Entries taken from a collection
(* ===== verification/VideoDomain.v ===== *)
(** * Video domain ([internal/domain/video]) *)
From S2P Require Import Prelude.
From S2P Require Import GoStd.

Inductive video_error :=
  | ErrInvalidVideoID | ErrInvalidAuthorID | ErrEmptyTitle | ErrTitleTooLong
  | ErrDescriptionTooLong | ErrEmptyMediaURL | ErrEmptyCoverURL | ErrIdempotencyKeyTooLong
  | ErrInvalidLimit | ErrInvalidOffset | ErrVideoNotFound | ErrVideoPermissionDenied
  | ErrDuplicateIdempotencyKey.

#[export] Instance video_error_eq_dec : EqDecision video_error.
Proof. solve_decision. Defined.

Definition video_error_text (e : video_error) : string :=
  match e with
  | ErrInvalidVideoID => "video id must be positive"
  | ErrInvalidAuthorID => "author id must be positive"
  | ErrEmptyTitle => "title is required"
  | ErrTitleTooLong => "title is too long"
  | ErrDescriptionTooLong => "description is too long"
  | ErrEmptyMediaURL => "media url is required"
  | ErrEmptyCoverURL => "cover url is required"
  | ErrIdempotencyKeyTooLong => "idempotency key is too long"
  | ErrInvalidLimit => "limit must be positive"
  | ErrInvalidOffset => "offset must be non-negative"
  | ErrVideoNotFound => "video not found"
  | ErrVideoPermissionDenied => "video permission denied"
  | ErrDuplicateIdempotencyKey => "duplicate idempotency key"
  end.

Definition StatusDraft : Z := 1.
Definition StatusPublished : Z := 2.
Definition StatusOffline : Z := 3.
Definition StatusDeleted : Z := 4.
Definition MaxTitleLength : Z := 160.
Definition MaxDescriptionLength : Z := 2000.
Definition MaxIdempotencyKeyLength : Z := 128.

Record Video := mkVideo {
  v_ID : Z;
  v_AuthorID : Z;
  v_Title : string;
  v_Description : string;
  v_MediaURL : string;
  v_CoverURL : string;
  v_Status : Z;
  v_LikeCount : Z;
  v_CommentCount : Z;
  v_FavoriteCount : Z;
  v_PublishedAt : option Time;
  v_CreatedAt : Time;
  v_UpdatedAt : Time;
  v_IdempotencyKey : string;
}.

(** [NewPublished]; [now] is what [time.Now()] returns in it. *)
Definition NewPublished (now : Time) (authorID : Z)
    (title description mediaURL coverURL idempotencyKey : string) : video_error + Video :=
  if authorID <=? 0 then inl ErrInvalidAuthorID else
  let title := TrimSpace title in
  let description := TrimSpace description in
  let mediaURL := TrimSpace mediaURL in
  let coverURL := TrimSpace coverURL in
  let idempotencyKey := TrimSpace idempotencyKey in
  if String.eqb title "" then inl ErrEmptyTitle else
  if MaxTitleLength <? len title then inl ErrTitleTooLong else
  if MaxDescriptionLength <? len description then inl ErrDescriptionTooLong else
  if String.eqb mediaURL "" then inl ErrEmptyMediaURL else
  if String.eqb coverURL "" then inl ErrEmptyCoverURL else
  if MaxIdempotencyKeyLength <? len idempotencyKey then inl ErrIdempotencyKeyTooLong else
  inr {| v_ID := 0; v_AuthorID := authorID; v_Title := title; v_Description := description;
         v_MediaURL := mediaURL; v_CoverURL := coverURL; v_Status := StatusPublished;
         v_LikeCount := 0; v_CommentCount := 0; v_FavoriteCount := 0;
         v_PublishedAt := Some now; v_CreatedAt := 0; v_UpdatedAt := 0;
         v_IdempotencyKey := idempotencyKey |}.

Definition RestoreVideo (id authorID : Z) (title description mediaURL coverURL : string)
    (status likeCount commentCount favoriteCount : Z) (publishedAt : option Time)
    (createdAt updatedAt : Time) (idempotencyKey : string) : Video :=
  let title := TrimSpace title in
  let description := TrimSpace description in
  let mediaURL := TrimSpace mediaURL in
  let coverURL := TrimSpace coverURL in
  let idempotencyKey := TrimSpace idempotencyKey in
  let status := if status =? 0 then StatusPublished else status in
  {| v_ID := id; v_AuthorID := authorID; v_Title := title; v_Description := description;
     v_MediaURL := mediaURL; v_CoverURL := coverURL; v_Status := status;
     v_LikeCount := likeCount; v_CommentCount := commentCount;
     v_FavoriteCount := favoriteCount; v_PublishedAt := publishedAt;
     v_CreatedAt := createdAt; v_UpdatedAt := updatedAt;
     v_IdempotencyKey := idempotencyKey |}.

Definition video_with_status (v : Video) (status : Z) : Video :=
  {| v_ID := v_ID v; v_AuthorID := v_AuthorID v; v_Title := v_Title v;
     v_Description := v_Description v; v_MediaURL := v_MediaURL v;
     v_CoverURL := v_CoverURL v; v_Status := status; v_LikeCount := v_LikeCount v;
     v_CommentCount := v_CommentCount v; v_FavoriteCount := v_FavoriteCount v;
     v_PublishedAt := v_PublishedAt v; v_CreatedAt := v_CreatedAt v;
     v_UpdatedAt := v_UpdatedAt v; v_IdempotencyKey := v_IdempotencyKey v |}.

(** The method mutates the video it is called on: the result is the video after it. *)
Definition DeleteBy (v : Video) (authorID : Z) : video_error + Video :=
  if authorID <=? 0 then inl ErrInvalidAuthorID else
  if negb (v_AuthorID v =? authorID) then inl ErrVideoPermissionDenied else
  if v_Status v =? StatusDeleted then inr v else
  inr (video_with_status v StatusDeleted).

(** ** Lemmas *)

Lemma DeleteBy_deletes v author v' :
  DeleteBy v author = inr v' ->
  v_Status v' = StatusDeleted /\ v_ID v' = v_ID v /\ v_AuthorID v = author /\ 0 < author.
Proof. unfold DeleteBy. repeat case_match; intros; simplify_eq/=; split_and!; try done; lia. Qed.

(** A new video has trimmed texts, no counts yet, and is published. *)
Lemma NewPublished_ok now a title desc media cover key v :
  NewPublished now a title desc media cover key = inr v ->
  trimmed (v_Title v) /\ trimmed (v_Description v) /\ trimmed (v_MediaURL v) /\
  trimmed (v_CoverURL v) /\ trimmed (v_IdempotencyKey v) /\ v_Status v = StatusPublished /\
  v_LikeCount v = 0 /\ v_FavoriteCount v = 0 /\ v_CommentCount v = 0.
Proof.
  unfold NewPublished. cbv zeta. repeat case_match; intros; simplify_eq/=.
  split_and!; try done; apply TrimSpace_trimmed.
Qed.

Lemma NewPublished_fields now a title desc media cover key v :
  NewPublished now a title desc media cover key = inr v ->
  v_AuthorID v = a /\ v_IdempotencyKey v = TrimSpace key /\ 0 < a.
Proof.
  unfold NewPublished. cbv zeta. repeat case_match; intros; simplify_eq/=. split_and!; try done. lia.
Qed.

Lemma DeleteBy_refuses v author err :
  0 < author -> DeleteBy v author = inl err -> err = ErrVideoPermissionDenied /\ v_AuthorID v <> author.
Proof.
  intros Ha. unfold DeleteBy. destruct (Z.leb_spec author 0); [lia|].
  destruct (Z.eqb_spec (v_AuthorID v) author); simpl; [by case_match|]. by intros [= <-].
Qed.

■ Work required
If a line above includes the string "ErrDescriptionTooLong", pick it out.

■ Expected answer
  | ErrDescriptionTooLong | ErrEmptyMediaURL | ErrEmptyCoverURL | ErrIdempotencyKeyTooLong
  | ErrDescriptionTooLong => "description is too long"
  if MaxDescriptionLength <? len description then inl ErrDescriptionTooLong else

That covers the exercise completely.